Fieldwork shows that the biobank works both as a centre of samples storage, and a mediator of many social practices. Connecting the world of basic researchers, doctors, patients and health and research organisations, the biobank reveals itself as a complex mixture of interests and paradigms. The complex dynamics around samples suggest that subjectivity plays an important role, not only in the so-called objective making of science, but also in giving diverse meanings to health and illness experiences.
Relations in biomedical research participation: Building a cross-cohort platform in the context of a national health system
University of Cambridge, United Kingdom
This paper examines how participation is re-conceptualised in the landscape of preventative, precision and personalised medicine in the UK. Tailored approaches to experimental medicine are increasingly presented as time and cost effective ways of developing new treatments for clinical care, proactively identifying and targeting the earliest causes of ill-health before long-term damage has accumulated. This is particularly pertinent in a financially constrained national health service. Such research requires a new kind of research participant and recruitment process. Rather than relying on volunteers and clinical recruitment, it requires access to large and sustainable groups of primarily healthy, ‘data rich’ participants. This approach has led to the rise of collaborative initiatives such as Dementias Platform UK (DPUK), which brings together over thirty longitudinal cohort studies with informatics, genomics, and imaging resources. Developing, linking and extending research networks in this way has the potential to change how research participation is conceptualised, managed and experienced.

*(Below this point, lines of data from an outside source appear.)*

(* ===== verification/Cmsg.v ===== *)
(** * Crate dtp: control messages (src/dtp/src/platform/cmsg.rs)

    A control buffer is the memory [msg_control] points to, as a list of
    bytes; a pointer into it is an offset.  The layout of its headers and the
    macros that compute offsets are libc's, described in cmsg(3). *)

From S2P Require Export Bytes.

(** ** Values with a memory representation: the [T: Copy] of the code *)

(** What the code is compiled for. *)
Class Target : Type := { big_endian : bool; freebsd : bool; macos : bool }.

Class Repr (T : Type) : Type := {
  size_of : nat;
  align_of : nat;
  to_ne : T → list byte;
  of_ne : list byte → T;
  to_ne_length v : length (to_ne v) = size_of;
  of_to_ne v : of_ne (to_ne v) = v
}.
Arguments size_of T {_}.
Arguments align_of T {_}.

Record c_int : Type := CInt { c_int_byte3 : byte; c_int_byte2 : byte; c_int_byte1 : byte; c_int_byte0 : byte }.

(** [x as c_int] and [x as u8]. *)
Definition c_int_of (z : Z) : c_int :=
  CInt (z2b (z / 2 ^ 24)) (z2b (z / 2 ^ 16)) (z2b (z / 2 ^ 8)) (z2b z).

Definition c_int_as_u8 (i : c_int) : byte := c_int_byte0 i.

Section Repr.
Context {TG : Target}.

#[export] Instance u8_Repr : Repr byte.
Proof.
  by refine {| size_of := 1; align_of := 1; to_ne b := [b]; of_ne l := default Byte.x00 (head l) |}.
Defined.

#[export] Instance c_int_Repr : Repr c_int.
Proof.
  refine {| size_of := 4; align_of := 4;
    to_ne '(CInt b3 b2 b1 b0) := if big_endian then [b3; b2; b1; b0] else [b0; b1; b2; b3];
    of_ne l := match l with
               | [a; b; c; d] => if big_endian then CInt a b c d else CInt d c b a
               | _ => c_int_of 0
               end |}.
  - intros []. by destruct big_endian.
  - intros []. by destruct big_endian.
Defined.
End Repr.

(** ** libc *)

Record cmsghdr : Type := MkCmsghdr { cmsg_len : nat; cmsg_level : Z; cmsg_type : Z }.

(** [get_cmsghdr b o] and [set_cmsghdr o h b]: the header at [o]; the memory
    with it written. *)
Class Libc : Type := {
  size_of_cmsghdr : nat;
  align_of_cmsghdr : nat;
  get_cmsghdr : list byte → nat → cmsghdr;
  set_cmsghdr : nat → cmsghdr → list byte → list byte;
  CMSG_SPACE : nat → nat;
  CMSG_LEN : nat → nat;
  CMSG_DATA : nat → nat;
  CMSG_FIRSTHDR : list byte → nat → option nat;
  CMSG_NXTHDR : list byte → nat → nat → option nat
}.

(** cmsg(3).  [header_ok]: values that fit the fields of a header. *)
Class LibcLaws (LC : Libc) : Type := {
  header_ok : cmsghdr → Prop;
  set_cmsghdr_length o h b : length (set_cmsghdr o h b) = length b;
  get_set_cmsghdr o h b : (o + size_of_cmsghdr ≤ length b)%nat → header_ok h →
    get_cmsghdr (set_cmsghdr o h b) o = h;
  take_set_cmsghdr o h b : take o (set_cmsghdr o h b) = take o b;
  get_cmsghdr_local o b b' : length b = length b' →
    take size_of_cmsghdr (drop o b) = take size_of_cmsghdr (drop o b') →
    get_cmsghdr b o = get_cmsghdr b' o;
  CMSG_DATA_spec o : CMSG_DATA o = (o + CMSG_LEN 0)%nat;
  CMSG_LEN_spec n : CMSG_LEN n = (CMSG_LEN 0 + n)%nat;
  CMSG_LEN_header : (0 < size_of_cmsghdr ≤ CMSG_LEN 0)%nat;
  CMSG_SPACE_spec n : (CMSG_LEN n ≤ CMSG_SPACE n)%nat;
  CMSG_SPACE_mono n m : (n ≤ m)%nat → (CMSG_SPACE n ≤ CMSG_SPACE m)%nat;
  CMSG_FIRSTHDR_spec b len : CMSG_FIRSTHDR b len = if bool_decide (size_of_cmsghdr ≤ len)%nat then Some O else None;
  CMSG_NXTHDR_end b len o n : cmsg_len (get_cmsghdr b o) = CMSG_LEN n →
    (len < o + CMSG_SPACE n + size_of_cmsghdr)%nat → CMSG_NXTHDR b len o = None
}.

(** ** The encoder *)

(** The fields of [msghdr] that the encoder uses. *)
Record msghdr : Type := MkMsghdr { msg_control : list byte; msg_controllen : nat }.

Record Encoder : Type := MkEncoder { e_hdr : msghdr; e_cmsg : option nat; e_len : nat }.

Section cmsg.
Context {LC : Libc} {PR : Profile}.

Definition Encoder_new (hdr : msghdr) : Encoder :=
  MkEncoder hdr (CMSG_FIRSTHDR (msg_control hdr) (msg_controllen hdr)) 0.

(** An option is a panic. *)
Definition push `{Repr T} (level ty : Z) (value : T) (self : Encoder) : option Encoder :=
  if bool_decide (align_of T ≤ align_of_cmsghdr)%nat then
    let space := CMSG_SPACE (size_of T) in
    let '(MkMsghdr control controllen) := e_hdr self in
    if bool_decide (e_len self + space ≤ controllen)%nat then
      cmsg ← e_cmsg self;
      let control := set_cmsghdr cmsg (MkCmsghdr (CMSG_LEN (size_of T)) level ty) control in
      let control := splice (CMSG_DATA cmsg) (to_ne value) control in
      Some (MkEncoder (MkMsghdr control controllen) (CMSG_NXTHDR control controllen cmsg)
              (e_len self + space))
    else None
  else None.

(** [finish], and [Drop]. *)
Definition finish (self : Encoder) : msghdr :=
  MkMsghdr (msg_control (e_hdr self)) (e_len self).

(** ** The decoder *)

Definition decode_cmsg T `{Repr T} (control : list byte) (cmsg : nat) : option T :=
  if bool_decide (align_of T ≤ align_of_cmsghdr)%nat then
    if debug_assertions && negb (bool_decide (cmsg_len (get_cmsghdr control cmsg) = CMSG_LEN (size_of T)))
    then None
    else Some (of_ne (take (size_of T) (drop (CMSG_DATA cmsg) control)))
  else None.

Record Iter : Type := MkIter { it_hdr : msghdr; it_cmsg : option nat }.

Definition Iter_new (hdr : msghdr) : Iter :=
  MkIter hdr (CMSG_FIRSTHDR (msg_control hdr) (msg_controllen hdr)).

Definition Iter_next (self : Iter) : option (nat * Iter) :=
  current ← it_cmsg self;
  Some (current,
    MkIter (it_hdr self) (CMSG_NXTHDR (msg_control (it_hdr self)) (msg_controllen (it_hdr self)) current)).
End cmsg.

(** ** What a push does, and one message *)

Section cmsg_props.
Context {LC : Libc} {LL : LibcLaws LC} {PR : Profile}.
Context {T : Type} {RT : Repr T}.
Hypothesis Halign : (align_of T ≤ align_of_cmsghdr)%nat.

(** The encoder is about to write at its length, inside the memory. *)
Definition encoder_at (e : Encoder) (o : nat) : Prop :=
  e_cmsg e = Some o ∧ e_len e = o ∧ (msg_controllen (e_hdr e) ≤ length (msg_control (e_hdr e)))%nat.

Lemma CMSG_SPACE_data n : (CMSG_LEN 0 + n ≤ CMSG_SPACE n)%nat.
Proof. rewrite <-CMSG_LEN_spec. apply CMSG_SPACE_spec. Qed.

Lemma push_Some level ty (v : T) e o : encoder_at e o →
  (o + CMSG_SPACE (size_of T) ≤ msg_controllen (e_hdr e))%nat →
  header_ok (MkCmsghdr (CMSG_LEN (size_of T)) level ty) →
  ∃ e', push level ty v e = Some e' ∧ let b := msg_control (e_hdr e') in
    length b = length (msg_control (e_hdr e)) ∧ take o b = take o (msg_control (e_hdr e)) ∧
    get_cmsghdr b o = MkCmsghdr (CMSG_LEN (size_of T)) level ty ∧ decode_cmsg T b o = Some v ∧
    msg_controllen (e_hdr e') = msg_controllen (e_hdr e) ∧
    e_len e' = (o + CMSG_SPACE (size_of T))%nat ∧
    e_cmsg e' = CMSG_NXTHDR b (msg_controllen (e_hdr e)) o.
Proof.
  intros (Hc & Hl & Hb) Hs Hok. unfold push. destruct e as [[b len] c l]. cbn in *. subst.
  rewrite !bool_decide_true by done. cbn. eexists. split; [done|]. cbn.
  set (h := MkCmsghdr _ level ty). set (b1 := set_cmsghdr o h b).
  pose proof (CMSG_SPACE_data (size_of T)) as Hsp. pose proof CMSG_LEN_header.
  assert (length b1 = length b) as Hlen by apply set_cmsghdr_length.
  assert (CMSG_DATA o + length (to_ne v) ≤ length b1)%nat as Hin
    by (rewrite CMSG_DATA_spec, to_ne_length, Hlen; lia).
  assert (get_cmsghdr (splice (CMSG_DATA o) (to_ne v) b1) o = h) as Hget.
  { rewrite <-(get_set_cmsghdr o h b) by (done || lia). fold b1.
    apply get_cmsghdr_local; [by apply length_splice|].
    rewrite !take_drop_commute. f_equal. apply take_splice_le; rewrite CMSG_DATA_spec in *; lia. }
  split_and!; try done.
  - rewrite length_splice; [done|lia].
  - rewrite take_splice_le by (rewrite CMSG_DATA_spec in *; lia). apply take_set_cmsghdr.
  - unfold decode_cmsg. rewrite Hget, bool_decide_true by done. cbn.
    rewrite bool_decide_true by done. rewrite andb_false_r.
    pose proof (slice_splice _ _ _ Hin) as Hsl. unfold slice in Hsl. case_bool_decide; [|done].
    injection Hsl as Hsl. rewrite <-(to_ne_length v) at 1.
    replace (CMSG_DATA o + length (to_ne v) - CMSG_DATA o)%nat with (length (to_ne v)) in Hsl by lia.
    by rewrite Hsl, of_to_ne.
Qed.

Lemma encoder_at_new b len : (size_of_cmsghdr ≤ len ≤ length b)%nat →
  encoder_at (Encoder_new (MkMsghdr b len)) 0.
Proof.
  intros [H1 H2]. split_and!; [|done|done]. cbn. by rewrite CMSG_FIRSTHDR_spec, bool_decide_true.
Qed.

(** One message in a buffer with room for it. *)
Lemma push_first level ty (v : T) (b : list byte) (len : nat) :
  (CMSG_SPACE (size_of T) ≤ len ≤ length b)%nat →
  header_ok (MkCmsghdr (CMSG_LEN (size_of T)) level ty) →
  ∃ e, push level ty v (Encoder_new (MkMsghdr b len)) = Some e ∧ let h := finish e in
    msg_controllen h = CMSG_SPACE (size_of T) ∧ length (msg_control h) = length b ∧
    CMSG_FIRSTHDR (msg_control h) (msg_controllen h) = Some O ∧
    CMSG_NXTHDR (msg_control h) (msg_controllen h) 0 = None ∧
    get_cmsghdr (msg_control h) 0 = MkCmsghdr (CMSG_LEN (size_of T)) level ty ∧
    decode_cmsg T (msg_control h) 0 = Some v.
Proof.
  intros Hlen Hok. pose proof (CMSG_SPACE_data (size_of T)). pose proof CMSG_LEN_header.
  destruct (push_Some level ty v (Encoder_new (MkMsghdr b len)) 0)
    as (e & He & Hl & _ & Hget & Hdec & _ & He_len & _); [apply encoder_at_new; lia|cbn; lia|done|].
  exists e. cbn in He_len. split; [done|]. cbn. rewrite CMSG_FIRSTHDR_spec, bool_decide_true by lia.
  split_and!; try done. apply (CMSG_NXTHDR_end _ _ _ (size_of T)); [by rewrite Hget|lia].
Qed.

(** C33: Control messages round-trip.  Into a buffer with room for the value, one
    message is encoded, whatever the buffer held: the header that is passed on
    covers exactly that message, the iterator finds it and nothing after it,
    and decoding gives level, type and value back.  Without the room, the
    assertion fails. *)
Theorem cmsg_roundtrip level ty (v : T) (b : list byte) (len : nat) : (len ≤ length b)%nat →
  header_ok (MkCmsghdr (CMSG_LEN (size_of T)) level ty) →
  if bool_decide (CMSG_SPACE (size_of T) ≤ len)%nat then
    ∃ e it, push level ty v (Encoder_new (MkMsghdr b len)) = Some e ∧
      let h := finish e in
      msg_controllen h = CMSG_SPACE (size_of T) ∧ length (msg_control h) = length b ∧
      Iter_next (Iter_new h) = Some (O, it) ∧ Iter_next it = None ∧
      get_cmsghdr (msg_control h) 0 = MkCmsghdr (CMSG_LEN (size_of T)) level ty ∧
      decode_cmsg T (msg_control h) 0 = Some v
  else push level ty v (Encoder_new (MkMsghdr b len)) = None.
Proof.
  intros Hlen Hok. case_bool_decide as Hs.
  - destruct (push_first level ty v b len) as (e & He & ? & ? & Hf & Hn & ? & ?); [lia|done|].
    exists e. eexists. split; [done|]. unfold Iter_next, Iter_new. cbn in *. rewrite Hf. cbn.
    rewrite Hn. by split_and!.
  - unfold push. cbn. case_bool_decide; [|done]. by rewrite bool_decide_false by lia.
Qed.
End cmsg_props.

(** ** A reference layout: Linux on 64-bit little-endian machines *)

Module CmsgReference.
Definition align8 (n : nat) : nat := (8 * ((n + 7) / 8))%nat.

Definition le_bytes (n : nat) (z : Z) : list byte := rev (be_bytes n z).
Definition le_value (l : list byte) : Z := be_value (rev l).

Definition header_bytes (h : cmsghdr) : list byte :=
  le_bytes 8 (Z.of_nat (cmsg_len h)) ++ le_bytes 4 (cmsg_level h) ++ le_bytes 4 (cmsg_type h).

Definition read_header (l : list byte) : cmsghdr :=
  MkCmsghdr (Z.to_nat (le_value (take 8 l))) (le_value (take 4 (drop 8 l))) (le_value (take 4 (drop 12 l))).

Lemma le_value_bytes n z : fits (8 * Z.of_nat n) z → le_value (le_bytes n z) = z.
Proof. intros. unfold le_value, le_bytes. rewrite rev_involutive. by apply be_value_bytes_small. Qed.

Lemma length_le_bytes n z : length (le_bytes n z) = n.
Proof. unfold le_bytes. by rewrite length_rev, length_be_bytes. Qed.

Lemma length_header h : length (header_bytes h) = 16%nat.
Proof. unfold header_bytes. by rewrite !length_app, !length_le_bytes. Qed.

#[export] Instance libc_ref : Libc := {|
  size_of_cmsghdr := 16;
  align_of_cmsghdr := 8;
  get_cmsghdr b o := read_header (take 16 (drop o b));
  set_cmsghdr o h b := if bool_decide (o + 16 ≤ length b)%nat then splice o (header_bytes h) b else b;
  CMSG_SPACE n := (16 + align8 n)%nat;
  CMSG_LEN n := (16 + n)%nat;
  CMSG_DATA o := (o + 16)%nat;
  CMSG_FIRSTHDR b len := if bool_decide (16 ≤ len)%nat then Some O else None;
  CMSG_NXTHDR b len o :=
    let next := (o + align8 (cmsg_len (read_header (take 16 (drop o b)))))%nat in
    if bool_decide (next + 16 ≤ len ∧
         next + align8 (cmsg_len (read_header (take 16 (drop next b)))) ≤ len)%nat
    then Some next else None
|}.

Lemma align8_ge n : (n ≤ align8 n)%nat.
Proof. unfold align8. pose proof (Nat.div_mod (n + 7) 8). pose proof (Nat.mod_upper_bound (n + 7) 8). lia. Qed.

#[export] Instance libc_ref_laws : LibcLaws libc_ref.
Proof.
  refine {| header_ok h := fits 64 (Z.of_nat (cmsg_len h)) ∧ fits 32 (cmsg_level h) ∧ fits 32 (cmsg_type h) |};
    cbn -[align8 read_header header_bytes Nat.add]; try done; try lia.
  - intros o h b. case_bool_decide; [|done]. apply length_splice. by rewrite length_header.
  - intros o h b Ho (Hl & Hv & Ht). rewrite bool_decide_true by done.
    unfold splice. rewrite drop_app_length' by solve_length.
    rewrite take_app_length' by by rewrite length_header.
    unfold read_header, header_bytes. destruct h as [l v t]. cbn [cmsg_len cmsg_level cmsg_type] in *.
    rewrite take_app_length' by (by rewrite length_le_bytes).
    rewrite (drop_app_length' _ _ 8) by (by rewrite length_le_bytes).
    rewrite take_app_length' by (by rewrite length_le_bytes).
    rewrite (assoc_L (++)), drop_app_length' by by rewrite length_app, !length_le_bytes.
    rewrite take_ge by by rewrite length_le_bytes.
    rewrite !le_value_bytes by done. by rewrite Nat2Z.id.
  - intros o h b. case_bool_decide; [|done]. apply take_splice_le; lia.
  - intros o b b' _ H. by rewrite H.
  - intros n. pose proof (align8_ge n). lia.
  - intros n m Hn. unfold align8. pose proof (Nat.Div0.div_le_mono (n + 7) (m + 7) 8). lia.
  - intros b len o n -> Hlen. rewrite bool_decide_false; [done|].
    assert (align8 (16 + n) = 16 + align8 n)%nat as ->; [|lia].
    unfold align8. replace (16 + n + 7)%nat with (2 * 8 + (n + 7))%nat by lia.
    rewrite Nat.div_add_l by lia. lia.
Defined.
End CmsgReference.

Based on interviews and focus groups with cohort study participants linked to DPUK, I explore how a variety of relations are evoked to express understanding, experience and expectations of research participation. I specifically focus on how participants draw on personal and familial experiences of health and health care systems in the NHS to explain their engagement with research. Their accounts of health care demonstrate how participants understanding of research participation is embedded within the wider national health care system. These findings have important implications for how we understand willingness and motivation to participate in these evolving research networks.